A number of species were recorded only in sites that had been ungrazed for at least 10 years (Table 1), including Puka (Griselinia lucida), Mapou (Myrsine australis), Kohuhu (Pittosporum tenuifolium) and Pate (Schefflera digitata); also the ferns Hen and Chicken Fern (Asplenium bulbiferum) and Bracken Fern (Pteridium esculentum); and the sedge Uncinia uncinata. Another four species were only recorded (once) at sites that had been ungrazed for at least 20 years, including Kahikatea (Dacrydium dacrydioides), Tarata (Pittosporum eugenioides), Nikau Palm (Rhopalostylis sapida) and Bush Rice Grass (Microlaena avenacea).

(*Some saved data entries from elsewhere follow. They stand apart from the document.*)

(** X3: the error raised for a failure response carries [error.data] as it
    is ([undefined] when the response has none), next to the code, the
    message and the id. *)
Theorem validateResponse_failure_data
    (v id : JsonValue) (code : Z) (message : string) :
  response_basis v id -> ~ carries_result v -> failure_shape v code message ->
  validateResponse v =
  Throw (StructuredError
    (mkBadServerDataError id message code
       (optional_member (optional_member v "error") "data"))).
Proof.
  intros Hb Hr Hf.
  assert (validateRpcBasis v = Return true) as Hbasis
    by (apply validateRpcBasis_true; eauto).
  destruct Hb as (props & -> & _ & Hid & _).
  assert (~ is_Some (props !! "result")) as Hnone
    by (intros Hs; apply Hr, carries_result_object, Hs).
  assert (validateRpcFailure (JObject props) = Return true) as Hfailure
    by (apply validateRpcFailure_true; eauto).
  rewrite validateResponse_object, Hbasis. simpl then_.
  rewrite (bool_decide_eq_false_2 _ Hnone), Hfailure. simpl then_.
  rewrite (failure_error_shape props code message Hf), Hid. reflexivity.
Qed.

Lemma failure_with_data_basis : response_basis failure_with_data (JNumber 3).
Proof.
  eexists. split; [reflexivity|]. repeat split; vm_compute; reflexivity.
Qed.

Lemma failure_with_data_no_result : ~ carries_result failure_with_data.
Proof.
  intros (props & Heq & Hr). injection Heq as <-.
  vm_compute in Hr. destruct Hr as [x Hx]. discriminate.
Qed.

Lemma validateResponse_failure_data_witness :
  validateResponse failure_with_data =
  Throw (StructuredError
    (mkBadServerDataError (JNumber 3) "Invalid params" (-32602)
       (JArray [JString "x"]))).
Proof.
  apply (validateResponse_failure_data failure_with_data (JNumber 3) (-32602)
           "Invalid params").
  - exact failure_with_data_basis.
  - exact failure_with_data_no_result.
  - split; vm_compute; reflexivity.
Defined.

(** X4: a notification is never a response: what [validateRpcNotification]
    accepts, [validateResponse] rejects with code -32003 and id [null]. *)
Theorem notification_is_no_response (v : JsonValue) :
  validateRpcNotification v = Return true ->
  validateResponse v = Throw (StructuredError no_RPC_response).
Proof.
  intros Hn. apply validateRpcNotification_shape in Hn.
  destruct Hn as (props & method & -> & _ & _ & Hid).
  rewrite validateResponse_object, validateRpcBasis_object. simpl.
  destruct Hid as [-> | ->]; simpl; now rewrite andb_false_r.
Qed.

Lemma notification_is_no_response_witness :
  validateResponse notification_request =
  Throw (StructuredError no_RPC_response).
Proof.
  apply (notification_is_no_response notification_request).
  vm_compute. reflexivity.
Defined.

(** ** The HTTP client *)

Lemma call_outcome_send `{Platform}
    (server : Resource -> RequestInit -> Outcome Response)
    (createRequest : string -> JsonValue -> option bool -> JsonValue)
    (JSON_stringify : JsonValue -> string)
    (this : Client.t) (method : string) (params : JsonValue)
    (isNotification : option bool) (jwt : option string) (heap : Heap)
    (net : Client.Network) :
  (Client.call server createRequest JSON_stringify this method params
     isNotification jwt heap net).2 =
  match Client.call_init createRequest JSON_stringify this method params
          isNotification jwt heap with
  | Return made =>
      then_
        (catch_
           (then_ (server (Client.fetch_input (Client.resource this)) made.1)
              Client.send_fulfilled)
           Client.send_rejected)
        (Client.call_fulfilled isNotification)
  | Throw refused => Throw refused
  end.
Proof.
  unfold Client.call.
  destruct (Client.call_init _ _ _ _ _ _ _ _) as [made | refused]; reflexivity.
Qed.

Lemma batch_outcome_send `{Platform}
    (server : Resource -> RequestInit -> Outcome Response)
    (createRequestBatch : JsonValue -> option bool -> JsonValue)
    (JSON_stringify : JsonValue -> string)
    (this : Client.t) (batchObj : JsonValue) (isNotification : option bool)
    (heap : Heap) (net : Client.Network) :
  (Client.batch server createRequestBatch JSON_stringify this batchObj
     isNotification heap net).2 =
  then_
    (catch_
       (then_
          (server (Client.fetch_input (Client.resource this))
             (Client.batch_init createRequestBatch JSON_stringify this batchObj
                isNotification heap))
          Client.send_fulfilled)
       Client.send_rejected)
    (Client.batch_fulfilled batchObj isNotification).
Proof. reflexivity. Qed.

(** A response with a body to decode. *)
Lemma send_fulfilled_body (res : Response) :
  res_ok res = true -> res_status res <> 204 ->
  Headers_get (res_headers res) "content-length" <> Some "0" ->
  Client.send_fulfilled res = res_json res.
Proof.
  intros Hok H204 Hlen. unfold Client.send_fulfilled. rewrite Hok. simpl.
  rewrite (proj2 (Z.eqb_neq _ _) H204), bool_decide_eq_false_2 by exact Hlen.
  reflexivity.
Qed.

(** A response without a body: [res.json()] is not called. *)
Lemma send_fulfilled_no_content (res : Response) :
  res_ok res = true ->
  res_status res = 204 \/
  Headers_get (res_headers res) "content-length" = Some "0" ->
  Client.send_fulfilled res = Return JUndefined.
Proof.
  intros Hok Hempty. unfold Client.send_fulfilled. rewrite Hok. simpl.
  destruct Hempty as [-> | Hlen]; [reflexivity|].
  rewrite (bool_decide_eq_true_2 _ Hlen). now rewrite orb_true_r.
Qed.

Ten species showed significant (P < 0.05) increases in their probability of occurrence with increasing time since exclusion of grazing: Hen and Chicken Fern, Raurekau, White Rata, Wheki, Titoki (Alectryon excelsus), Shining Spleenwort (Asplenium oblongifolium), Sickle Spleenwort (Asplenium polyodon), Lance Fern (Blechnum chambersii), Hound's Tongue Fern (Microsorum pustulatum) and Fragrant Fern (Microsorum scandens). Filmy ferns (Hymenophyllum, not identified to species) also showed a significant increase. No species showed significant decreases in their probability of occurrence with increasing time since exclusion from grazing.
Tree canopy cover was similar across all the sites (including the reserve), at 65–75% cover, with no significant trend over time since grazing exclusion. Average tree d.b.h. appeared to decrease slightly with increased time since grazing exclusion (Fig. 4a), although the high level of variability in sites of <10 years AGE meant that this pattern was not significant. Average tree density (stems per hectare) increased significantly with increasing time since grazing exclusion (Fig. 4b). The net result of these patterns was little overall change in tree basal area (55–60 m2 per ha) with time since grazing exclusion, slightly greater than that in the Okataina Reserve (45 m2 per ha).
The mean tree d.b.h. across the 21 NVS plots was 12.6 ± 0.7 cm, significantly lower (P < 0.01) than that of the forest fragments and Okataina Reserve stand (Fig. 4a). The mean tree density of the NVS plots was 2870 ± 270 stems per ha, significantly higher (P < 0.01) than that of the forest fragments and Okataina Reserve stand (Fig. 4b). The mean basal area of the NVS plots was 63 ± 3 m2 per ha, not significantly different from the forest fragments and Okataina Reserve stand (P = 0.15).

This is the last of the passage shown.